1961      Eddie Gaedel, the 3′ 7″ small person, made famous by Browns’ owner Bill Veeck, who employed him to lead off for one at-bat in a 1951 game, is found dead lying in his bed with bruises on the left side of his face after returning home from a Chicago bowling alley. Bob Cain, the opposing Tiger pitcher who issued a base-on-balls in the infamous stunt, is the only person from major league baseball to attend the funeral of the 36-year-old, whose cause of death will be determined to be the result of a heart attack.

1961      In Game 1 of a doubleheader at Fenway Park, the Red Sox, trailing by seven runs entering the bottom of the ninth, beat the Senators, 13-12, after Jim Pagliaroni’s two-out grand slam tied the score. In addition to catching all 22 innings of the twin bill, the Boston backstop hits a walk-off home run in the 13th inning of the nightcap, giving the Boston a 6-5 victory.

1967      Red Sox third baseman Joe Foy, spending the night with his parents before a series against the Yankees, helps his parents get safely out of the building when a fire breaks out in their Bronx home. The house blaze will result in losing the many souvenirs and keepsakes the 24-year-old infielder has accumulated as a baseball player.

1967      Astros’ hurler Don Wilson no-hits the Braves, 2-0, striking out 15 of the 30 batters he faces. Next season, the right-handed fireballer, who will pitch another no-no for Houston, becomes the tenth rookie to throw a no-hitter.

1973      The A’s stage a Father’s Day’s Mustache Day promotion, giving fans with hair above their upper lip free admission into the ballpark. Charlie Finley offers his players a $300 bonus for growing facial hair for the event, and all do except Vida Blue, who is still bitter about his recent contract negotiations with the team owner.

1975      At Tiger Stadium, Red Sox rookie outfielder Fred Lynn hits three home runs, driving in ten runs in the team’s 15-1 rout of Detroit. The 23-year-old Chicago native also hits a single and third-inning triple that misses being a homer by a few feet.

1977      In the bottom of the sixth inning of NBC’s Game of the Week at Fenway Park, Yankees manager Billy Martin pulls Reggie Jackson out of the game after the outfielder’s lackadaisical effort in right field turns a fly ball into a cheap double for a Jim Rice. In the dugout, the skipper and the stunned sensitive superstar begin screaming at one another and have to be separated by coaches Yogi Berra and Elston Howard.

1979      Billy Martin returns to the dugout to manage the Yankees for the second time, replacing Bob Lemon, the skipper who replaced him last season and led the team to a World Championship. Martin will be at the helm for 95 games, and the fourth-place team will win 55 of those games.

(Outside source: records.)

(* ===== verification/ToolAnnotations.v ===== *)
(** * ToolAnnotations: what clients are told a tool does (internal/tool/annotations.go)

    The hints derived from a definition's operation, the explicit ones put
    over them, and the test for an edit that takes the destructive hint off
    an operation that implies it.  The Unicode case mapping and the JSON
    encoding of an operation are arguments. *)
From S2P Require Import Prelude GoStrings Regex Adapter.

Open Scope list_scope.

Record Annotations : Type := mkAnnotations {
  an_Title : string;
  an_ReadOnlyHint : bool;
  an_DestructiveHint : bool;
  an_IdempotentHint : bool;
  an_OpenWorldHint : bool;
}.

Definition additiveVerbs : list string :=
  ["create"; "add"; "insert"; "post"; "send"; "register"; "submit"; "upload"; "start"; "new"].

Definition hasAdditiveVerb (name : string) : bool :=
  existsb (fun part => existsb (String.eqb part) additiveVerbs) (Split name "_").

Definition normalise (a : Annotations) : Annotations :=
  if an_ReadOnlyHint a then mkAnnotations (an_Title a) true false true (an_OpenWorldHint a) else a.

Section derive.
Context (upper : string -> string) (MarshalOperation : Operation -> result string string).

Definition looksSelect (stmt : string) : bool :=
  let s := ToUpper upper (TrimSpace stmt) in
  HasPrefix s "SELECT" || HasPrefix s "WITH" || HasPrefix s "{" || HasPrefix s "{{".

(** What the operation of a transport implies: read-only, destructive,
    idempotent. *)
Definition http_hints (t : Tool) : bool * bool * bool :=
  let m := ToUpper upper (op_Method (to_Operation t)) in
  if existsb (String.eqb m) ["GET"; "HEAD"; "OPTIONS"; ""] then (true, false, true)
  else if String.eqb m "PUT" then (false, true, true)
  else if String.eqb m "DELETE" then (false, true, true)
  else if String.eqb m "PATCH" then (false, true, false)
  else if String.eqb m "POST" then (false, negb (hasAdditiveVerb (to_Name t)), false)
  else (false, false, false).

Definition deriveOperation (t : Tool) (transport : string) (connectorReadOnly : bool) : Annotations :=
  let op := to_Operation t in
  if String.eqb (op_Kind op) "static" then mkAnnotations "" true false true false
  else
    let '(r, d, i) :=
      if String.eqb transport TransportGraphQL then
        if String.eqb (op_Kind op) "mutation" then (false, negb (hasAdditiveVerb (to_Name t)), false) else (true, false, true)
      else if String.eqb transport TransportDatabase then
        if String.eqb (op_Kind op) "schema" || connectorReadOnly || looksSelect (op_Statement op)
        then (true, false, true) else (false, true, false)
      else http_hints t in
    mkAnnotations "" r d i true.

Definition overridden (a : Annotations) (o : ToolHints) : Annotations :=
  mkAnnotations (h_Title o) (default (an_ReadOnlyHint a) (h_ReadOnlyHint o)) (default (an_DestructiveHint a) (h_DestructiveHint o))
    (default (an_IdempotentHint a) (h_IdempotentHint o)) (default (an_OpenWorldHint a) (h_OpenWorldHint o)).

Definition Derive (t : Tool) (transport : string) (connectorReadOnly : bool) : Annotations :=
  let a := deriveOperation t transport connectorReadOnly in
  normalise (match to_Annotations t with Some o => overridden a o | None => a end).

Definition DeriveOperation (t : Tool) (transport : string) (connectorReadOnly : bool) : Annotations :=
  normalise (deriveOperation t transport connectorReadOnly).

Definition declassified (t : Tool) (transport : string) (connectorReadOnly : bool) : bool :=
  an_DestructiveHint (DeriveOperation t transport connectorReadOnly) &&
  negb (an_DestructiveHint (Derive t transport connectorReadOnly)).

Definition sameOperation (a b : Tool) : bool :=
  if negb (String.eqb (to_Name a) (to_Name b)) then false
  else match MarshalOperation (to_Operation a), MarshalOperation (to_Operation b) with
       | Ok ja, Ok jb => String.eqb ja jb
       | _, _ => false
       end.

Definition Declassifies (before after : option Tool) (transport : string) (connectorReadOnly : bool) : bool :=
  match after with
  | None => false
  | Some after =>
      if negb (declassified after transport connectorReadOnly) then false
      else match before with
           | None => true
           | Some before =>
               if negb (declassified before transport connectorReadOnly) then true
               else negb (sameOperation before after)
           end
  end.

(** ** A tool's life

    A save is one handler's: [create] of [internal/httpapi/tools.go], whose
    [before] is nil, [updateTool] and a revision restored through it, or a
    re-sync applied ([resync.go]); each asks for the right to invoke
    destructive tools exactly when the save declassifies.  The stored
    definition it is judged against is the one it replaces (the version is
    checked when it is written); whether the connector is read-only it has
    read before, and that may have changed since.  An administrator may also
    delete the tool, and change whether the connector is read-only
    ([admin.go]), which asks for the right to change the connector and no
    more. *)
Inductive edit : Type :=
  | Save (def : Tool) (may_invoke_destructive seen_read_only : bool)
  | Delete
  | SetReadOnly (b : bool).

(** The stored definition and the connector's flag; [None] when refused. *)
Definition apply_edit (transport : string) (st : option Tool * bool) (e : edit) : option (option Tool * bool) :=
  let '(before, ro) := st in
  match e with
  | Save def may seen => if Declassifies before (Some def) transport seen && negb may then None else Some (Some def, ro)
  | Delete => Some (None, ro)
  | SetReadOnly b => Some (before, b)
  end.

(** A refused edit changes nothing. *)
Definition run_edits (transport : string) : option Tool * bool -> list edit -> option Tool * bool :=
  foldl (fun st e => default st (apply_edit transport st e)).

(** The operation stored is destructive and served as not destructive. *)
Definition served_below (transport : string) (st : option Tool * bool) : bool :=
  match st.1 with Some t => declassified t transport st.2 | None => false end.

(** An edit that has [x] served as not destructive, and why it could: the
    one who saved it has the right to run destructive tools; or the connector
    runs a database and was read-only, where nothing is destructive, and
    stops being that, now or while the save was on its way. *)
Inductive lets_through (transport : string) (x : Tool) (st : option Tool * bool) : edit -> Prop :=
  | by_right seen : lets_through transport x st (Save x true seen)
  | by_writing : transport = TransportDatabase -> st.1 = Some x -> st.2 = true -> lets_through transport x st (SetReadOnly false)
  | in_flight may : transport = TransportDatabase -> st.2 = false -> lets_through transport x st (Save x may true).

Lemma normalise_read_only a : an_ReadOnlyHint (normalise a) = true ->
  an_DestructiveHint (normalise a) = false /\ an_IdempotentHint (normalise a) = true.
Proof. unfold normalise. destruct (an_ReadOnlyHint a) eqn:E; [done|by rewrite E]. Qed.

Lemma Derive_read_only t tr ro : an_ReadOnlyHint (Derive t tr ro) = true ->
  an_DestructiveHint (Derive t tr ro) = false /\ an_IdempotentHint (Derive t tr ro) = true.
Proof. apply normalise_read_only. Qed.

Lemma Declassifies_new before after tr ro : Declassifies before (Some after) tr ro = false -> declassified after tr ro = true ->
  exists b, before = Some b /\ declassified b tr ro = true /\ sameOperation b after = true.
Proof.
  unfold Declassifies. intros H E. rewrite E in H. cbn in H. destruct before as [b|]; [|done]. exists b. split; [done|].
  destruct (declassified b tr ro); [|done]. split; [done|]. by apply negb_false_iff.
Qed.

Lemma sameOperation_trans a b c : sameOperation a b = true -> sameOperation b c = true -> sameOperation a c = true.
Proof.
  unfold sameOperation. destruct (String.eqb_spec (to_Name a) (to_Name b)) as [->|]; [|done]. cbn [negb]. destruct (negb (String.eqb (to_Name b) (to_Name c))); [done|].
  destruct (MarshalOperation (to_Operation a)) as [ja|]; [|done]. destruct (MarshalOperation (to_Operation b)) as [jb|]; [|done].
  intros ->%String.eqb_eq. by destruct (MarshalOperation (to_Operation c)).
Qed.

Lemma read_only_database t : declassified t TransportDatabase true = false.
Proof.
  unfold declassified, DeriveOperation, deriveOperation. destruct (String.eqb (op_Kind (to_Operation t)) "static"); [done|].
  change (String.eqb TransportDatabase TransportGraphQL) with false. rewrite String.eqb_refl, orb_true_r. done.
Qed.

(** Only in a database connector that may write does the flag matter. *)
Lemma declassified_mode t tr ro ro' : declassified t tr ro = true -> declassified t tr ro' = false -> tr = TransportDatabase /\ ro = false /\ ro' = true.
Proof.
  destruct (String.eqb_spec tr TransportDatabase) as [->|N].
  - destruct ro; [by rewrite read_only_database|]. by destruct ro'; [|congruence].
  - assert (forall r, deriveOperation t tr r = deriveOperation t tr ro) as X.
    { intros r. unfold deriveOperation. destruct (String.eqb_spec tr TransportDatabase); [done|]. done. }
    unfold declassified, DeriveOperation, Derive. rewrite !(X ro'). congruence.
Qed.

(** C38. However a tool has been edited, by whomever, if its operation is
    destructive and it is served as not destructive (and was not from the
    start), then one edit of the history had that very operation served so
    and could: it was saved by somebody with the right to run destructive
    tools, or the connector runs a database, was read-only when the
    definition was judged, and then was made to write.  Renaming a hint,
    saving again, deleting and creating, another operation that was let
    through once: none of these does it. *)
Theorem saves_do_not_declassify tr st0 es t : served_below tr st0 = false ->
  (run_edits tr st0 es).1 = Some t -> declassified t tr (run_edits tr st0 es).2 = true ->
  exists es1 e es2 x, es = es1 ++ e :: es2 /\ lets_through tr x (run_edits tr st0 es1) e /\
    (run_edits tr st0 (es1 ++ [e])).1 = Some x /\ (x = t \/ sameOperation x t = true).
Proof.
  intros B0. revert t. induction es as [|e es IH] using rev_ind; intros t T D.
  { exfalso. unfold served_below in B0. cbn in T, D. rewrite T in B0. congruence. }
  assert (forall b, (run_edits tr st0 es).1 = Some b -> declassified b tr (run_edits tr st0 es).2 = true -> b = t \/ sameOperation b t = true ->
    exists es1 e' es2 x, es ++ [e] = es1 ++ e' :: es2 /\ lets_through tr x (run_edits tr st0 es1) e' /\
      (run_edits tr st0 (es1 ++ [e'])).1 = Some x /\ (x = t \/ sameOperation x t = true)) as Earlier.
  { intros b Tb Db S. destruct (IH b Tb Db) as (es1 & e' & es2 & x & -> & L & X & Sx). exists es1, e', (es2 ++ [e]), x.
    split; [by rewrite <- app_assoc|]. split; [done|]. split; [done|].
    destruct Sx as [->|Sx], S as [<-|S]; eauto using sameOperation_trans. }
  assert (lets_through tr t (run_edits tr st0 es) e -> exists es1 e' es2 x, es ++ [e] = es1 ++ e' :: es2 /\ lets_through tr x (run_edits tr st0 es1) e' /\
      (run_edits tr st0 (es1 ++ [e'])).1 = Some x /\ (x = t \/ sameOperation x t = true)) as Now.
  { intros L. exists es, e, [], t. auto. }
  revert T D Earlier Now. unfold run_edits. rewrite foldl_app. fold (run_edits tr st0 es). cbn [foldl].
  destruct (run_edits tr st0 es) as [before ro] eqn:R. unfold apply_edit. destruct e as [def may seen| |b].
  - destruct (Declassifies before (Some def) tr seen) eqn:C; cbn [andb].
    + destruct may; cbn [negb default from_option id fst snd]; [|eauto]. intros [= ->] D _ Now. apply Now. constructor.
    + cbn [default from_option id fst snd]. intros [= ->] D Earlier Now. destruct (declassified t tr seen) eqn:Ds.
      * destruct (Declassifies_new _ _ _ _ C Ds) as (b & -> & Db & S). destruct (declassified b tr ro) eqn:Dr; [by eapply Earlier; eauto|].
        destruct (declassified_mode b tr seen ro Db Dr) as (-> & -> & ->). by rewrite read_only_database in D.
      * destruct (declassified_mode t tr ro seen D Ds) as (-> & -> & ->). apply Now. by constructor.
  - done.
  - cbn [default from_option id fst snd]. intros -> D Earlier Now. destruct (declassified t tr ro) eqn:Dr; [by eapply Earlier; eauto|].
    destruct (declassified_mode t tr b ro D Dr) as (-> & -> & ->). apply Now. by constructor.
Qed.
End derive.

(** ** Witness *)

Definition op_with (method kind stmt : string) : Operation :=
  mkOperation method "/x" None [] None kind "" None stmt 0 None "" "" "" None.

Definition tool_with (name : string) (op : Operation) (hints : option ToolHints) : Tool :=
  mkTool name "" None None hints 0 None None op None.

Definition not_destructive : ToolHints := mkHints "" None (Some false) None None.

Definition marshal_op (op : Operation) : result string string := Ok (op_Method op +:+ op_Kind op +:+ op_Statement op).

Definition removal (title : string) (method : string) : Tool := tool_with "remove_x" (op_with method "" "") (Some (mkHints title None (Some false) None None)).

(** Saved with the right, relabelled without it; then another operation
    under the same name, refused. *)
Definition some_edits : list edit :=
  [Save (removal "" "DELETE") false false; Save (removal "" "DELETE") true false; Save (removal "Remove" "DELETE") false false;
   Save (removal "Remove" "PUT") false false].

Lemma saves_do_not_declassify_witness : (run_edits id marshal_op TransportHTTP (None, false) some_edits).1 = Some (removal "Remove" "DELETE") /\
  exists es1 e es2 x, some_edits = es1 ++ e :: es2 /\ lets_through TransportHTTP x (run_edits id marshal_op TransportHTTP (None, false) es1) e /\
    (run_edits id marshal_op TransportHTTP (None, false) (es1 ++ [e])).1 = Some x /\ (x = removal "Remove" "DELETE" \/ sameOperation marshal_op x (removal "Remove" "DELETE") = true).
Proof. split; [reflexivity|]. apply (saves_do_not_declassify id marshal_op TransportHTTP (None, false) some_edits); reflexivity. Defined.

(** A write stored while the connector is read-only is not destructive then,
    so its hint declassifies nothing; once the connector may write, the same
    definition is served as not destructive, and nobody was asked. *)
Example read_only_connector_hides_a_write :
  let write := tool_with "w" (op_with "" "sql" "DELETE FROM t") (Some not_destructive) in
  served_below id TransportDatabase
    (run_edits id marshal_op TransportDatabase (None, true) [Save write false true; SetReadOnly false]) = true.
Proof. vm_compute. reflexivity. Qed.

(** A statement that deletes behind a WITH is derived read-only. *)
Example a_with_that_deletes_is_read_only :
  let t := tool_with "purge" (op_with "" "sql" "WITH d AS (DELETE FROM t RETURNING id) SELECT * FROM d") None in
  an_ReadOnlyHint (Derive id t TransportDatabase false) = true /\ an_DestructiveHint (Derive id t TransportDatabase false) = false.
Proof. vm_compute. split; reflexivity. Qed.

1986      Angels’ hurler Don Sutton becomes the 19th major league pitcher to earn his 300th victory when the Alabama native three-hits the Rangers, 4-1. The 43-year-old right-hander will finish with 324 wins during his 23-year playing career.

1989      The Phillies trade second baseman Juan Samuel to the Mets for outfielder Lenny Dykstra, relief pitcher Roger McDowell, and a player to be named later that will be minor league pitcher Tom Edens. Unfortunately, the Mets’ experiment to turn their new infielder, who plays only 86 games, into a center fielder fails miserably, and ‘Nails’ becomes a three-time All-Star and a cog in Philadelphia’s National League championship in 1993.

1996      Chris Anderson becomes the first player representing the Tampa Bay Devil Rays to get a base hit. The Hudson Valley catcher, the team’s 66th-round draft choice, delivers a run-producing single in the second inning of the Renegades’ 7-6 loss to New Jersey in the New York-Penn League contest.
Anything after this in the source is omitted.